MakeCompatCore was added to solve the issue of coredumps for unpackaged programs
being lost (#541707 that you linked). But systemd-coredump + coredumpctl is a
much nicer solution to this problem: we get corefiles, we get nice logs
including a traceback, users have access only to their core files, we don't
get corefiles in random directories, coredumps are subject to automatic cleanup.
I don't think there's much point in trying to "rescue" MakeCompatCore.

Letting '1' mean disable, and '0' mean enable (with some potentially disruptive
behaviour) is bad user UI.

Thank you for the links to the kernel source code. Current systemd behaviour of
trying to dump the core with RLIMIT=1 does not make much sense, since we fail anyway.
I filed [1] to raise the limit.

[1] https://github.com/systemd/systemd/pull/3932


OK, to summarize, currently I think 1341829 needs to be solved.
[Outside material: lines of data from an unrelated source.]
(** When the loop stops, every leaf has its entry. *)
Lemma loop_exit σ done todo ents :
  let i := length done in
  n1 <= Z.of_nat i * cap h -> loop_inv σ h n0 n1 done todo ents ->
  todo = [] /\ zlen done = ceil_div n1 (cap h).
Proof.
  intros i Hge Hinv. pose proof n1_pos. pose proof n0_le_n1. pose proof (cap_pos h).
  split.
  - apply (li_fresh_share _ _ _ _ Hinv). fold i. unfold share, clamp. lia.
  - pose proof (li_fit _ _ _ _ _ _ _ Hinv) as Hfit. unfold zlen in *. fold i in Hfit |- *.
    pose proof (share_pos n1 h i ltac:(lia)) as Hsh.
    assert (share n1 h i <= 0) by (unfold share, clamp; lia). lia.
Qed.

(** The whole loop, from its [i]-th round. *)
Lemma build_loop_ok k : forall σ done todo ents bl,
  let i := length done in
  (128 - i < k)%nat -> blocks_ok σ -> (i <= 128)%nat ->
  loop_inv σ h n0 n1 done todo ents ->
  avail σ L (blocks_of h done ++ blocks_of h todo ++ bl) -> budget i <= zlen bl ->
  exists ts used rest ents' σ' j, bl = used ++ rest /\
    runs L σ (while k (fun '(i, cur_leaf, _, _) => (i <? INODE_INDIRECT1_COUNT) && (cur_leaf <? dst))
        (build_step rec src) (Z.of_nat i, cur_at i, bl, ents))
      (j, cur + n1, rest, ents') σ' /\
    loop_inv σ' h n0 n1 (done ++ ts) [] ents' /\
    zlen (done ++ ts) = ceil_div n1 (cap h) /\
    advanced σ σ' done todo (done ++ ts) [] used.
Proof.
  induction k as [|k IHk]; intros σ done todo ents bl i Hk Hok Hi Hinv Hav Hbud; [lia|].
  destruct (decide (Z.of_nat i * cap h < n1)) as [Hlt|Hge].
  - destruct (cur_at_lt i Hlt) as [_ Hi128].
    destruct (build_step_ok σ done todo ents bl) as
      (c' & todo' & used & rest & ents' & σ' & -> & Hrun & Hinv' & Hadv & Hbud'); [done..|].
    destruct (IHk σ' (done ++ [c']) todo' ents' rest) as (ts & used2 & rest2 & ents2 & σ2 & j & -> & Hw & Hi2 & Hl2 & Ha2);
      rewrite ?length_app, ?Nat.add_1_r; [simpl; lia|apply Hadv|simpl; lia|done| |done|].
    { eapply avail_dom; [apply Hadv|]. rewrite app_assoc. eapply avail_perm; [|exact Hav].
      rewrite (adv_blocks _ _ _ _ _ _ _ Hadv). by rewrite !app_assoc. }
    rewrite length_app, Nat.add_1_r in Hw.
    exists (c' :: ts), (used ++ used2), rest2, ents2, σ2, j.
    change (c' :: ts) with ([c'] ++ ts). rewrite !(app_assoc done).
    split_and!; [by rewrite app_assoc| |done|done|].
    + eapply runs_while_step; [by apply enter_cond|exact Hrun|exact Hw].
    + eapply advanced_trans; [done|done|]. by exists ts.
  - destruct (loop_exit σ done todo ents ltac:(fold i; lia) Hinv) as (-> & Hc).
    destruct (exit_cond i ltac:(lia)) as [<- Hcond].
    exists [], [], bl, ents, σ, (Z.of_nat i). rewrite app_nil_r.
    split_and!; [done|by apply runs_while_done|done|done|].
    split; [done|by rewrite (app_nil_r (_ ++ _))|done|done|done|]. intros b. by rewrite (app_nil_r (_ ++ _)).
Qed.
If this happens,
this can be closed as NOTABUG, otherwise, I'll patch out the RLIMIT_CORE check for F24.

Comment 21 Michael Catanzaro 2016-08-09 13:47:04 UTC
(In reply to Zbigniew Jędrzejewski-Szmek from comment #20)
> For 24, let's see if we can fix the selinux issue. If this doesn't happen
> quickly.
> I'll do a) for F24, i.e. patch systemd to ignore RLIMIT_CORE. Long term,
> I vote for b) too.

I think we should do (a) in F24 regardless. What's important to me is that users have some way to get core dumps WITHOUT mucking with system services. The only way that will ever be possible in F24 is to reenable ABRT's MakeCompatCore setting. We're definitely not going to change our vendor presets in F24, so abrt-ccpp will remain enabled by default and coredumpctl will not work, regardless of whether bug #1341829 is resolved, unless the user knows which Fedora-specific ABRT service to disable.
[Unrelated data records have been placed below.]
Lemma get_block_id_runs L σ di n T k :
  inode_rep σ di n T -> blocks_ok σ -> avail σ L (owned n di T) ->
  Z.of_nat (base.size L) < BLOCK_CACHE_SIZE -> 0 <= k < n ->
  exists id, data_ids n di T !! Z.to_nat k = Some id /\
    runs (St := St) L σ (get_block_id di k) id σ.
Proof.
  intros Hrep Hok Hav HL Hk. pose proof (data_ids_length _ _ _ _ Hrep) as Hlen.
  destruct (lookup_zlen (data_ids n di T) k ltac:(lia)) as [id Hid]. exists id. split; [done|].
  rewrite (data_ids_lookup _ _ _ _ _ Hrep Hk) in Hid.
  destruct (owned_level _ _ _ _ _ Hav) as (A1 & A2 & A3).
  destruct Hrep as [Hd _ Hn (H1 & H2 & H3)]. unfold get_block_id.
  change INODE_DIRECT_COUNT with 27. change INDIRECT1_BOUND with 155. change INDIRECT2_BOUND with 16539.
  change MAX_BLOCKS with (16539 + 2097152) in Hn.
  revert Hid. destruct (Z.ltb_spec k 27); [intros Hid; apply runs_lift, index_Ok; [lia|done]|].
  destruct (Z.ltb_spec k 155).
  { intros Hid. destruct H1 as [<- Ht]; [lia|]. eapply runs_leaf; [done|done|done|apply A1; lia| |done].
    unfold level_count, clamp. change (cap 1) with 128. lia. }
  change INODE_INDIRECT1_COUNT with (cap 1). destruct (Z.ltb_spec k 16539).
  { intros Hid. destruct H2 as [<- Ht]; [lia|]. eapply runs_down; [done|done|done|apply A2; lia| |].
    { unfold level_count, clamp. rewrite cap_2. lia. }
    intros c Hc Hac Hm Hlv. rewrite Hid in Hlv. by eapply runs_leaf. }
  change INODE_INDIRECT2_COUNT with (cap 2). intros Hid. destruct H3 as [<- Ht]; [lia|].
  eapply runs_down; [done|done|done|apply A3; lia| |].
  { unfold level_count, clamp. assert (Ec : cap 3 = 2097152) by done. rewrite Ec. lia. }
  intros c Hc Hac Hm Hlv. rewrite Hid in Hlv.
  eapply runs_down; [done|done|done|done|done|].
  intros c2 Hc2 Hac2 Hm2 Hlv2. rewrite <- Hlv in Hlv2. by eapply runs_leaf.
Qed.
Arguably it's too late to try squeezing a preset change into F25 as well, as the deadline for F25 features has come and gone, so coredumpctl by default should be an F26 feature IMO. I really do want to make this happen for all the reasons you mention (once those SELinux bugs get fixed), but for future Fedoras. Let's do it properly, advertise the change as a nice feature, and restore the historic behavior in the meantime.
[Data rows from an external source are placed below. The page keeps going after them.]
(* ===== verification/Efs.v ===== *)
(** * The file system on a block device (easy-fs/src/efs.rs): definitions

    The regions of the disk, in order: super block, inode bitmap, inode area,
    data bitmap, data area.  The mutex around [EasyFileSystem] is taken once by
    every public operation for its whole duration and the structure never
    changes after [create] or [open], so it is a plain argument here. *)

From S2P Require Import Prelude BlockDev BlockStore Bitmap Layout.

Record EasyFileSystem := mkEfs {
  inode_bitmap : Bitmap;
  data_bitmap : Bitmap;
  inode_area_start_block : Z;
  data_area_start_block : Z;
}.

(** The sizes of the regions, as [create] computes them. *)
Record Areas := mkAreas {
  area_inode_blocks : Z;
  area_data_bitmap_blocks : Z;
  area_data_blocks : Z;
}.

Definition plan_areas (total_blocks inode_bitmap_blocks : Z) : Areas :=
  let inode_bitmap := mkBitmap 1 inode_bitmap_blocks in
  let inode_num := maximum inode_bitmap in
  let inode_area_blocks :=
    w32 (w64 (w64 (w64 (inode_num * DISK_INODE_SZ) + BLOCK_SZ) - 1) / BLOCK_SZ) in
  let inode_total_blocks := w32 (inode_bitmap_blocks + inode_area_blocks) in
  let data_total_blocks := w32 (w32 (total_blocks - 1) - inode_total_blocks) in
  let data_bitmap_blocks := w32 (data_total_blocks + 4096) / 4097 in
  let data_area_blocks := w32 (data_total_blocks - data_bitmap_blocks) in
  mkAreas inode_area_blocks data_bitmap_blocks data_area_blocks.

Definition zero_block : list byte := replicate block_len Byte.x00.

(** [get_disk_inode_pos]: block and offset of an inode. *)
Definition get_disk_inode_pos (self : EasyFileSystem) (inode_id : Z) : Z * Z :=
  let inodes_per_block := BLOCK_SZ / DISK_INODE_SZ in
  (w32 (inode_area_start_block self + inode_id / inodes_per_block),
   (inode_id mod inodes_per_block) * DISK_INODE_SZ).

Definition get_data_block_id (self : EasyFileSystem) (data_block_id : Z) : Z :=
  w32 (data_area_start_block self + data_block_id).

Section Ops.
Context {St : Type} `{BlockStore St}.

Definition alloc_inode (self : EasyFileSystem) : cmd St Z :=
  let* r := alloc (inode_bitmap self) in
  let* bit := lift (unwrap r) in
  ret (w32 bit).

Definition alloc_data (self : EasyFileSystem) : cmd St Z :=
  let* r := alloc (data_bitmap self) in
  let* bit := lift (unwrap r) in
  ret (w32 (w32 bit + data_area_start_block self)).

(** [for p in data_block.iter_mut() { *p = 0 }] on one block. *)
Definition clear_block (block_id : Z) : cmd St unit :=
  modify data_view block_id 0 (fun data_block => ret (tt, (fun _ => Byte.x00) <$> data_block)).

Definition dealloc_data (self : EasyFileSystem) (block_id : Z) : cmd St unit :=
  clear_block block_id;;
  dealloc (data_bitmap self) (w32 (block_id - data_area_start_block self)).

(** [create]: plans the regions, clears every block, writes the super block and
    makes inode 0 a directory. *)
Definition efs_create (total_blocks inode_bitmap_blocks : Z) : cmd St EasyFileSystem :=
  let a := plan_areas total_blocks inode_bitmap_blocks in
  let inode_total_blocks := w32 (inode_bitmap_blocks + area_inode_blocks a) in
  let efs :=
    mkEfs (mkBitmap 1 inode_bitmap_blocks)
          (mkBitmap (w32 (w32 (1 + inode_bitmap_blocks) + area_inode_blocks a)) (area_data_bitmap_blocks a))
          (w32 (1 + inode_bitmap_blocks))
          (w32 (w32 (1 + inode_total_blocks) + area_data_bitmap_blocks a)) in
  (* clear all blocks *)
  let* _ := for_each (seqZ 0 total_blocks) (fun i _ => clear_block i) tt in
  (* initialize SuperBlock *)
  let* _ := modify super_view 0 0 (fun _ =>
    ret (tt, super_initialize total_blocks inode_bitmap_blocks (area_inode_blocks a)
               (area_data_bitmap_blocks a) (area_data_blocks a))) in
  (* create a inode for root node *)
  let* r := alloc_inode efs in
  assert (r =? 0);;
  let '(root_inode_block_id, root_inode_offset) := get_disk_inode_pos efs 0 in
  let* _ := modify inode_view root_inode_block_id root_inode_offset
    (fun disk_inode => ret (tt, initialize disk_inode Directory)) in
  sync_all;;
  ret efs.

(** [open]: reads the super block. *)
Definition efs_open : cmd St EasyFileSystem :=
  read super_view 0 0 (fun super_block =>
    assert (super_is_valid super_block);;
    let inode_total_blocks :=
      w32 (inode_bitmap_blocks super_block + inode_area_blocks super_block) in
    ret (mkEfs (mkBitmap 1 (inode_bitmap_blocks super_block))
               (mkBitmap (w32 (1 + inode_total_blocks)) (data_bitmap_blocks super_block))
               (w32 (1 + inode_bitmap_blocks super_block))
               (w32 (w32 (1 + inode_total_blocks) + data_bitmap_blocks super_block)))).

End Ops.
Comment 22 Fedora Update System 2016-08-09 17:03:18 UTC
systemd-229-11.fc24 has been submitted as an update to Fedora 24. https://bodhi.fedoraproject.org/updates/FEDORA-2016-10e709e870

Comment 23 Fedora Update System 2016-08-10 12:25:04 UTC
systemd-229-11.fc24 has been pushed to the Fedora 24 testing repository. If problems still persist, please make note of it in this bug report.
See https://fedoraproject.org/wiki/QA:Updates_Testing for
instructions on how to install test updates.
You can provide feedback for this update here: https://bodhi.fedoraproject.org/updates/FEDORA-2016-10e709e870

Comment 24 Fedora Update System 2016-08-10 15:21:09 UTC
systemd-229-12.fc24 has been submitted as an update to Fedora 24. https://bodhi.fedoraproject.org/updates/FEDORA-2016-10e709e870

Comment 25 Fedora Update System 2016-08-11 03:24:49 UTC
systemd-229-12.fc24 has been pushed to the Fedora 24 testing repository. If problems still persist, please make note of it in this bug report.
See https://fedoraproject.org/wiki/QA:Updates_Testing for
instructions on how to install test updates.
You can provide feedback for this update here: https://bodhi.fedoraproject.org/updates/FEDORA-2016-10e709e870

Comment 26 Fedora Update System 2016-08-11 21:53:45 UTC
systemd-229-12.fc24 has been pushed to the Fedora 24 stable repository. If problems still persist, please make note of it in this bug report.